The committee plans to have an initial report prepared by December.

“You might think of (Doton’s) as a pilot project to map the landscape across eight different somewhat representative — certainly a range of units at Pitt — how they are using generative AI already, what their uses and their approaches to it,” Parker said. “So we hope, certainly by the end of the semester, to be making our early interim report back to Pitt Research and the provost.

“In a way, faculty shouldn’t be expecting too much from the committee right now,” Parker added. “We’re trying to identify kind of an agenda for guidance development … and amplify the efforts that others are already making.”
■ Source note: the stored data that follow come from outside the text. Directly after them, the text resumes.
(** ** Bounds on the metrics *)

Lemma longPausesLoop_length : forall rest i,
  List.length (longPausesLoop i rest []) <= List.length rest.
Proof.
  induction rest as [|a rest IH]; intros i; [simpl; lia|].
  cbn [longPausesLoop]. rewrite longPausesLoop_app, length_app.
  specialize (IH (S i)). cbn [List.length].
  destruct (idleTimeBefore (metadata a)) as [t|]; [|simpl; lia].
  destruct (negb _ && _); simpl; lia.
Qed.

Lemma flat_map_length_le {A B} (f : A -> list B) (l : list A) :
  (forall x, List.length (f x) <= 1) ->
  List.length (flat_map f l) <= List.length l.
Proof.
  intros H. induction l as [|x l IH]; simpl; [lia|].
  rewrite length_app. specialize (H x). lia.
Qed.

Lemma laterChanges_le : forall rest prevUrl,
  laterChanges prevUrl rest <= List.length rest.
Proof.
  induction rest as [|a rest IH]; intros prevUrl; simpl; [lia|].
  specialize (IH (url a)). destruct (url a =? prevUrl)%string; lia.
Qed.

Lemma runEntries_length : forall runs off,
  3 * List.length (runEntries off runs) <= List.length (expandRuns runs).
Proof.
  induction runs as [|[t n] runs IH]; intros off; [simpl; lia|].
  cbn [runEntries expandRuns].
  rewrite !length_app, repeat_length. specialize (IH (off + n)).
  destruct (Nat.leb_spec 3 n); cbn [List.length]; lia.
Qed.

(** X26. No metric outgrows the action list: the numbers of long pauses,
    of extraction actions, of back-and-forth patterns and of URL changes
    are each at most [totalActions], and so is three times the number of
    repeated-action entries. *)
Theorem metrics_within_total
    (hostname : string -> option string) (acts : list Action) :
  let m := calculateMetrics hostname acts in
  totalActions m = List.length acts /\
  List.length (longPauses m) <= totalActions m /\
  List.length (extractionActions m) <= totalActions m /\
  List.length (backForthPatterns m) <= totalActions m /\
  3 * List.length (repeatedActions m) <= totalActions m /\
  urlChanges m <= totalActions m.
Proof.
  intros m. unfold m, calculateMetrics.
  destruct acts as [|a0 rest] eqn:Ea; [simpl; lia|]. rewrite <- Ea.
  destruct (analyzeUrls hostname acts) as [n ds] eqn:Eu.
  cbn [totalActions longPauses extractionActions backForthPatterns
       repeatedActions urlChanges].
  split; [reflexivity|]. split; [apply longPausesLoop_length|].
  split; [|split; [|split]].
  - unfold detectExtractionActions, withIndex. rewrite length_map.
    etransitivity; [apply filter_length_le|].
    rewrite length_combine, length_seq. lia.
  - rewrite detectBackForthPatterns_emitted.
    etransitivity; [apply flat_map_length_le|rewrite length_seq; lia].
    intros i. unfold emittedAt. destruct (oldestQualifying acts i); simpl; lia.
  - destruct (runs_exist (map type acts)) as (runs & Hmax & Hty).
    rewrite (detectRepeatedActions_runs acts runs Hmax Hty).
    pose proof (runEntries_length runs 0) as H.
    rewrite <- Hty, length_map in H. exact H.
  - assert (E : n = fst (analyzeUrls hostname acts)) by now rewrite Eu.
    rewrite E. unfold analyzeUrls. rewrite analyzeUrlsLoop_count.
    pose proof (laterChanges_le acts ""). lia.
Qed.

(** ** The task routes *)

Lemma SessionStatus_eqb_spec a b : reflect (a = b) (SessionStatus_eqb a b).
Proof. destruct a, b; simpl; constructor; congruence. Qed.

(** X27. Stopping a task that is recording always leaves it either
    [completed] or [error], never [recording] or [processing]: when the
    generator returns, the stored task is [completed] and holds the
    generator's output and the metrics of its own actions; when the
    generator throws, the stored task is [error] with the thrown message,
    the reply status is 500 and the earlier output is kept.  The actions
    of the task and all other tasks stay as they were. *)
Theorem stopTask_outcome
    (hostname : string -> option string) (tx : Texts) (config : LLMConfig)
    (callModel : list ProviderCall -> ProviderCall -> Outcome string)
    (taskStore : JsMap TaskRecord) (id : string) (now : Z)
    (log : list ProviderCall) (task : TaskRecord) :
  mapGet id taskStore = Some task ->
  rec_status task = status_recording ->
  let run := stopTaskHandler hostname tx config callModel taskStore id now
               log in
  let reply := fst (fst run) in
  let store' := snd (fst run) in
  let log' := snd run in
  exists final,
    mapGet id store' = Some final /\
    rec_actions final = rec_actions task /\
    rec_endTs final = Some now /\
    (forall other, other <> id ->
       mapGet other store' = mapGet other taskStore) /\
    ((exists result,
        generateDocumentation hostname tx config callModel (sessionOf task)
          log = (Returned result, log') /\
        rec_status final = status_completed /\
        rec_output final = Some (result_output result) /\
        rec_metrics final
          = Some (calculateMetrics hostname (rec_actions task)) /\
        reply_status reply = None /\
        reply_result reply
          = Returned {| stop_status := status_completed;
                        stop_output := Some (result_output result);
                        stop_error := None |}) \/
     (exists message,
        generateDocumentation hostname tx config callModel (sessionOf task)
          log = (Thrown message, log') /\
        rec_status final = status_error /\
        rec_error final = Some message /\
        rec_output final = rec_output task /\
        reply_status reply = Some 500 /\
        reply_result reply
          = Returned {| stop_status := status_error;
                        stop_output := None;
                        stop_error := Some message |})).
Proof.
  intros Hget Hst run reply store' log'.
  unfold reply, store', log', run, stopTaskHandler.
  rewrite Hget, Hst. cbn [SessionStatus_eqb negb]. cbv zeta.
  change (sessionOf _) with (sessionOf task).
  destruct (generateDocumentation hostname tx config callModel (sessionOf task)
              log) as [[result|message] log1] eqn:E; cbn [fst snd].
  - eexists. split; [rewrite mapGet_mapSet, String.eqb_refl; reflexivity|].
    cbn [rec_actions rec_endTs rec_status rec_output rec_metrics].
    split; [reflexivity|]. split; [reflexivity|]. split.
    + intros other Hne. rewrite !mapGet_mapSet.
      destruct (String.eqb_spec id other); [congruence|reflexivity].
    + left. exists result. split; [reflexivity|].
      rewrite (generateDocumentation_returned _ _ _ _ _ _ _ _ E). repeat split; reflexivity.
  - eexists. split; [rewrite mapGet_mapSet, String.eqb_refl; reflexivity|].
    cbn [rec_actions rec_endTs rec_status rec_output rec_error].
    split; [reflexivity|]. split; [reflexivity|]. split.
    + intros other Hne. rewrite !mapGet_mapSet.
      destruct (String.eqb_spec id other); [congruence|reflexivity].
    + right. exists message. repeat split; reflexivity.
Qed.

Lemma stopTask_outcome_witness :
  let task := sampleRecord "t1" status_recording
                [sampleAction click "https://a.com/" None] in
  let run := stopTaskHandler simpleHostname sampleTexts sampleConfig
               failingProvider [("t1", task)] "t1" 2000 [] in
  exists final,
    mapGet "t1" (snd (fst run)) = Some final /\
    rec_actions final = rec_actions task /\
    rec_endTs final = Some 2000%Z /\
    (forall other, other <> "t1"%string ->
       mapGet other (snd (fst run)) = mapGet other [("t1", task)]) /\
    ((exists result,
        generateDocumentation simpleHostname sampleTexts sampleConfig
          failingProvider (sessionOf task) [] = (Returned result, snd run) /\
        rec_status final = status_completed /\
        rec_output final = Some (result_output result) /\
        rec_metrics final
          = Some (calculateMetrics simpleHostname (rec_actions task)) /\
        reply_status (fst (fst run)) = None /\
        reply_result (fst (fst run))
          = Returned {| stop_status := status_completed;
                        stop_output := Some (result_output result);
                        stop_error := None |}) \/
     (exists message,
        generateDocumentation simpleHostname sampleTexts sampleConfig
          failingProvider (sessionOf task) [] = (Thrown message, snd run) /\
        rec_status final = status_error /\
        rec_error final = Some message /\
        rec_output final = rec_output task /\
        reply_status (fst (fst run)) = Some 500 /\
        reply_result (fst (fst run))
          = Returned {| stop_status := status_error;
                        stop_output := None;
                        stop_error := Some message |})).
Proof.
  intros task run.
  apply (stopTask_outcome simpleHostname sampleTexts sampleConfig
           failingProvider [("t1", task)] "t1" 2000 [] task);
    reflexivity.
Defined.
“Hopefully, they will see the effects of our work rather than seeing it directly from us,” Radzilowicz added. “And that will take time.”

Real-world tools

Reactions to generative AI from faculty at Pitt and elsewhere — at least initially — range wildly. There’s intrigue and even excitement about how to incorporate the bold technology into curriculum, as well as disdain and fear that generative AI applications give students a much-too-easy path to trade creativity and novel ideas for digitally sourced and packaged material.

Radzilowicz and Parker are among those finding a comfortable neutral ground from which to navigate the potentially revolutionary technology. Parker observed that where skills-based courses are concerned, “where you’re trying to teach the method of a discipline, you don’t want to send that over to, or allow generative AI to take over the doing of that, because students need to learn how to do it,” she said.

“Researchers need to learn how to write a background and significance section for their research proposal,” she added. “But maybe once you know how to do some of those basic things, then generative AI can be a useful tool to save some amount of time.”

Gen AI, Radzilowicz acknowledged, is simply the latest in a long continuum of perceived technological threats to academic purity. 

“We’ve been here before, those of us of a certain age have,” he said. “We started from calculators to word processors to computers to the internet itself, and on and on. And this does not have to be an existential crisis at all. Instead, it’s a new tool, and what we need to do is grapple with it, learn to manage it. And like any good tool, use it to the benefit of not only the faculty, but the students. Because we have a responsibility to the students.

“If we turn around and just ban it and say you can’t use it,” he added, “well, what do (students) do when they graduate in a couple of years and they head out into the real world in the job market and suddenly discover that they have to use it as part of their work — and they don’t know anything about it?”